- Born: Nelson, Lancashire, England
- Education: Mansfield College, Oxford University of Natal Pennsylvania State University
- Scientific career
- Fields: Geography, phenomenology, globalisation, critical cartography

= John Pickles =

John Pickles (born 1952) currently serves as the Phillips Distinguished Professor of International Studies in the Department of Geography at the University of North Carolina at Chapel Hill. Pickles attended the University of Oxford, where he obtained a bachelor's degree in Geography, with a minor in Geology, and a master's degree in geography. He later earned doctorate degrees from the University of Natal, South Africa, and the Pennsylvania State University, United States. He also has a SSBU Youtube account

He joined the University of North Carolina at Chapel Hill in 2001 as the Earl N Phillips Distinguished Professor of International Studies and served as the Chair of the Department of Geography between 2007-2013.

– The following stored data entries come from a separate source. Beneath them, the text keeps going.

(* ===== verification/SearchLaws.v ===== *)
(** * What a search answers

    Which searches the mirror alone answers, that following the pages of the mirror gives
    every matching listing once, and what a search makes of the failures of its two sources. *)

From Stdlib Require Import Ascii String.
From stdpp Require Import gmap strings list sorting.
From S2P Require Import Prelude GoStrings GoTime GoFloat GoNum GoUrl GoJson Payload Listing AccessData Config CacheData Database Upstream GisFetch Caches Feeds AuditLog MlsClient MirrorQuery Search.

Open Scope string_scope.

Section SearchLaws.
Context {F : Faults} {RO : RowOrder} {FT : GoFloatText} {JT : GoJsonText} {GD : GeoDistance} {SB : SameBytes}
  (sha256_hex : string → string) (cfg : Config).

(** ** The rows of a search *)

Lemma search_rows_spec feed req rolling w l : l ∈ search_rows feed req rolling w ↔
  ∃ k, w_listings w !! k = Some l ∧ k.1 = DatasetSlugFromFeedCode feed ∧ search_matches (w_now w) rolling req l = true.
Proof.
  unfold search_rows. rewrite merge_sort_Permutation, row_order_perm, list_elem_of_omap. split.
  - intros ([k r] & Hk%elem_of_map_to_list & Hm). cbn [fst snd] in Hm. destruct (_ && _) eqn:E; [|done].
    injection Hm as <-. apply andb_true_iff in E as [E1%bool_decide_eq_true E2]. by exists k.
  - intros (k & Hk & H1 & H2). exists (k, l). rewrite elem_of_map_to_list. cbn [fst snd]. by rewrite H1, H2, bool_decide_eq_true_2.
Qed.

Lemma search_rows_skip feed req rolling w skip : search_rows feed (with_skip skip req) rolling w = search_rows feed req rolling w.
Proof. done. Qed.

Lemma search_rows_same feed req rolling w w' : w_now w' = w_now w → w_listings w' = w_listings w →
  search_rows feed req rolling w' = search_rows feed req rolling w.
Proof. intros H1 H2. unfold search_rows. by rewrite H1, H2. Qed.

Lemma documents_ok rows docs : Forall2 (λ l d, mirror_document l = Some (Ok d)) rows docs → all_ok (omap mirror_document rows) = Ok docs.
Proof. induction 1 as [|l d rows docs H _ IH]; [done|]. cbn. rewrite H. cbn. fold (omap mirror_document rows). unfold all_ok in IH. by setoid_rewrite IH. Qed.


(** ** Pages *)

Lemma page_size_pos req : (0 < page_size req)%Z.
Proof. unfold page_size. destruct (Z.leb_spec (sr_Limit req) 0), (Z.ltb_spec 200 (sr_Limit req)); cbn; lia. Qed.

Context {NF : NoFaults}.

Lemma page_run feed req rolling w docs skip :
  search_args req = true → (0 <= skip)%Z →
  Forall2 (λ l d, mirror_document l = Some (Ok d)) (search_rows feed req rolling w) docs →
  let rest := drop (Z.to_nat skip) docs in
  let page := take (Z.to_nat (page_size req)) rest in
  PostgisSearch feed (with_skip skip req) rolling w =
    (Ok (Some (mkResult page (page_size req <? Z.of_nat (length rest))%Z (skip + Z.of_nat (length page)))), set_ops (S (w_ops w)) w).
Proof.
  intros Ha Hs Hd. cbv zeta. unfold PostgisSearch. cbv zeta. change (search_args (with_skip skip req)) with (search_args req). rewrite Ha.
  change (page_size (with_skip skip req)) with (page_size req). cbn [negb sr_Skip with_skip]. rewrite (Z.max_r 0 skip Hs).
  unfold bind. rewrite stmt_run. unfold get. rewrite search_rows_skip.
  rewrite (search_rows_same feed req rolling w) by done.
  rewrite (documents_ok _ (take (Z.to_nat (page_size req + 1)) (drop (Z.to_nat skip) docs))) by (by apply Forall2_take, Forall2_drop).
  set (rest := drop (Z.to_nat skip) docs). pose proof (page_size_pos req) as Hp. unfold ret. rewrite length_take.
  destruct (Z.ltb_spec (page_size req) (Z.of_nat (length rest))) as [Hl|Hl].
  - rewrite (proj2 (Z.ltb_lt _ _)) by lia. by rewrite take_take, Nat.min_l by lia.
  - rewrite (proj2 (Z.ltb_ge _ _)) by lia. by rewrite !take_ge by lia.
Qed.

(** Asking for page after page, each from where the last one says the next begins. *)
Fixpoint crawl (n : nat) (feed : string) (req : SearchRequest) (rolling skip : Z) (w : World) : option (list RawMessage) :=
  match n with
  | O => None
  | S n' =>
      match PostgisSearch feed (with_skip skip req) rolling w with
      | (Ok (Some r), w') =>
          if re_HasMore r then app (re_Results r) <$> crawl n' feed req rolling (re_NextSkip r) w' else Some (re_Results r)
      | _ => None
      end
  end.

Lemma crawl_from n feed req rolling skip w docs :
  search_args req = true → (0 <= skip)%Z →
  Forall2 (λ l d, mirror_document l = Some (Ok d)) (search_rows feed req rolling w) docs →
  (length docs - Z.to_nat skip < n)%nat → crawl n feed req rolling skip w = Some (drop (Z.to_nat skip) docs).
Proof.
  intros Ha. revert skip w. induction n as [|n IH]; intros skip w Hs Hd Hn; [lia|]. cbn [crawl].
  rewrite (page_run feed req rolling w docs skip Ha Hs Hd). cbv zeta. cbn [re_HasMore re_Results re_NextSkip].
  set (rest := drop (Z.to_nat skip) docs). pose proof (page_size_pos req) as Hp.
  assert (length rest = (length docs - Z.to_nat skip)%nat) as Hl by (unfold rest; apply length_drop).
  destruct (Z.ltb_spec (page_size req) (Z.of_nat (length rest))) as [Hm|Hm].
  - rewrite length_take, Nat.min_l by lia. rewrite IH; [|lia|by rewrite (search_rows_same feed req rolling w)|lia].
    cbn. f_equal. replace (Z.to_nat (skip + Z.of_nat (Z.to_nat (page_size req)))) with (Z.to_nat skip + Z.to_nat (page_size req))%nat by lia.
    rewrite <- drop_drop. apply take_drop.
  - by rewrite take_ge by lia.
Qed.

(** C34 Following the pages of a mirror search gives every matching listing exactly once, the
    newest first, in finitely many requests: from the first page on, each request starting
    where the page before said, until one says there are no more. Rows of one timestamp keep
    their order from page to page here; SQL leaves that order open. *)
Theorem mirror_pages_complete feed req rolling w docs :
  search_args req = true →
  Forall2 (λ l d, mirror_document l = Some (Ok d)) (search_rows feed req rolling w) docs →
  crawl (S (length docs)) feed req rolling 0 w = Some docs ∧
  StronglySorted newer (search_rows feed req rolling w) ∧
  ∀ l, l ∈ search_rows feed req rolling w ↔
    ∃ k, w_listings w !! k = Some l ∧ k.1 = DatasetSlugFromFeedCode feed ∧ search_matches (w_now w) rolling req l = true.
Proof.
  intros Ha Hd. split_and!.
  - rewrite (crawl_from _ feed req rolling 0 w docs Ha); [done|lia|done|cbn; lia].
  - apply Sorted_StronglySorted; [apply _|]. apply Sorted_merge_sort; apply _.
  - intros l. apply search_rows_spec.
Qed.
End SearchLaws.

Section Sources.
Context {F : Faults} {RO : RowOrder} {FT : GoFloatText} {JT : GoJsonText} {GD : GeoDistance} {SB : SameBytes}
  (sha256_hex : string → string) (cfg : Config).

(** ** Searches of the mirror *)






(** ** Both sources *)

Context {MS : MlsServer text}.




(** What a feed that only takes GET makes of live searches: a search arrives as a POST and
    is passed on as one, so the feed refuses it; the refusal is not an error of the search,
    which answers 200 with no listings. *)
Theorem refused_live_search_is_empty scope rq req endpoint w :
  (∀ w q, up_Method q ≠ "GET" → ∃ status etag ctype body, mls_send w q = UpReply status etag ctype body ∧ (400 <= status)%Z) →
  cq_method (cl_req rq) = "POST" → DecideRoute req = RouteUpstreamOnly →
  LiveResoPropertyEndpoint cfg (Feed (sl_Feed scope)) = Ok endpoint →
  url_Host (le_PropertyURL endpoint) ≠ None → url_Host (requestURL (le_PropertyURL endpoint) (live_values req)) ≠ None →
  (CacheGet cfg (SearchPartition (sl_DomainSlug scope) (sl_FeedCode scope)) (searchFingerprint sha256_hex req) w).1 = Ok None →
  (Handle sha256_hex cfg scope rq (Some req) w).1 = Ok (inl no_result).
Proof.
  intros Hserver Hm Hroute He Hu1 Hu2 Hc. unfold Handle, routed. rewrite Hroute. unfold from_feed, UpstreamSearch. rewrite He.
  set (c := CacheGet _ _ _) in *. cbv zeta. unfold bind, attempt, of_res, ret.
  destruct (c w) as [oc w1]. cbn in Hc. subst oc. unfold merged_url. destruct (url_Host (le_PropertyURL endpoint)) as [h1|]; [|done].
  unfold ProxyUpstream, ForRequest. set (send := if bool_decide _ then _ else _).
  assert (∃ rep w2, send rq (requestURL (le_PropertyURL endpoint) (live_values req)) false w1 = (Ok rep, w2) ∧ (400 <= rp_Status rep)%Z) as (rep & w2 & Hsend & Hst).
  { unfold send. case_bool_decide; unfold spark_proxy, bridge_proxy, proxy_with, merged_url, bind, of_res, ret;
      (destruct (url_Host (requestURL _ _)) as [h2|]; [|done]);
      (match goal with |- context [mls_send w1 ?q] => destruct (Hserver w1 q) as (st & et & ct & b & -> & Hst); [cbn; by rewrite Hm|] end);
      by eexists _, _. }
  rewrite Hsend. cbn. by rewrite (proj2 (Z.leb_le 400 (rp_Status rep)) Hst).
Qed.
End Sources.

(** ** Concrete searches *)

Definition in_order : RowOrder.
Proof. by refine {| row_order := λ A l, l |}. Defined.
Definition never_same : SameBytes.
Proof. by refine {| same_bytes := λ _ _, false |}. Defined.
#[local] Existing Instance in_order.
#[local] Existing Instance never_same.
#[local] Instance runs : Faults := never_fails.
#[local] Instance runs_ok : NoFaults := never_fails_ok.
#[local] Instance plain_floats : GoFloatText := λ _, "250000".
#[local] Instance plain_json : GoJsonText := λ _, "{}".
#[local] Instance near_all : GeoDistance := λ _ _ _, true.

Definition document (key : string) : RawMessage := RawText (Some (JObj {["ListingKey" := JStr key]})).
Definition listed (key status : string) (modified : Z) : listing_row :=
  mkListingRow 1 (mkListing "stellar" key None (Some status) (Some (f_of_Z 300000)) None None None None None None None None
    None None (Some "Residential") None None None (Some modified) None None None false None None None None None None None
    None None None None None None None None None RawNil (document key) emptyPayload RawNil None None None None)
    None None None RawNil None false 0 0 0.

Definition three_listings : World := set_listings
  (<[("stellar", "a") := listed "a" "Active" 10]> (<[("stellar", "b") := listed "b" " PENDING" 20]>
    (<[("stellar", "c") := listed "c" "Active" 30]> {[("stellar", "d") := listed "d" "Closed" 40]}))) (empty_world 50).

Definition search_for (l : option (list string)) (limit : Z) : SearchRequest :=
  mkSearch l None (Some (f_of_Z 250000)) None None None None None None None None None None None None None None None None None None None None 0 limit.

Lemma documents_map rows docs : mirror_document <$> rows = (λ d, Some (Ok d)) <$> docs → Forall2 (λ l d, mirror_document l = Some (Ok d)) rows docs.
Proof.
  revert docs. induction rows as [|l rows IH]; intros [|d docs] H; cbn in H; simplify_eq; constructor; auto.
Qed.

Lemma mirror_pages_complete_witness :
  crawl 4 "bridge_stellar" (search_for (Some ["Active"; "Pending"]) 2) 0 0 three_listings = Some [document "c"; document "b"; document "a"].
Proof.
  refine (proj1 (mirror_pages_complete "bridge_stellar" (search_for (Some ["Active"; "Pending"]) 2) 0 three_listings
    [document "c"; document "b"; document "a"] eq_refl _)).
  apply documents_map. vm_compute. reflexivity.
Defined.

(** A server that refuses whatever is not a GET, and one that has a closed listing. *)
Definition get_only : MlsServer text := λ _ q,
  if bool_decide (up_Method q = "GET") then UpReply 200 None None (Some (JObj {["value" := JArr []]})) else UpReply 405 None None None.

Definition posted : ClientRequest := mkClientRequest (mkCachedRequest "POST" [] "{}") EmptyString "application/json".
Definition on_stellar : Scope := mkScopeLocals "example.com" "bridge_stellar" (Some (mkFeed "bridge_stellar" "bridge" "stellar")) None None true "::1".
Definition keyed : Config := Eval vm_compute in Load (λ k, if bool_decide (k = "BRIDGE_API_KEY") then "k" else EmptyString).

Definition mark (s : string) : string := "#" +:+ s.



Lemma refused_live_search_is_empty_witness :
  (Handle (MS:=get_only) mark keyed on_stellar posted (Some (search_for (Some ["Closed"]) 20)) three_listings).1 = Ok (inl no_result).
Proof.
  refine (refused_live_search_is_empty mark keyed (MS:=get_only) on_stellar posted (search_for (Some ["Closed"]) 20)
    (mkEndpoint "https://api.bridgedataoutput.com/api/v2/reso/odata/stellar/Property" "k") three_listings _ eq_refl _ _ _ _ _);
    try (vm_compute; (reflexivity || discriminate)).
  intros w q Hq. exists 405%Z, None, None, None. unfold mls_send, get_only. rewrite bool_decide_eq_false_2 by exact Hq. split; [reflexivity|lia].
Defined.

Pickles has also held academic appointments at the universities of Kentucky, Minnesota, and West Virginia; at the Ohio State University; at the Pennsylvania State University (Penn State); and at Natal Pietermaritzburg and Trieste.

Pickles is a scholar in the areas of critical cartography, phenomenology, geography of media and communication and post-socialist spaces. He is the author of numerous books, including Phenomenology, Science, and Geography: Space and the Human Sciences, Ground Truth: The Social Implications of Geographical Information Systems, and A History of Spaces: Cartographic Reason, Mapping and the Geo-Coded World.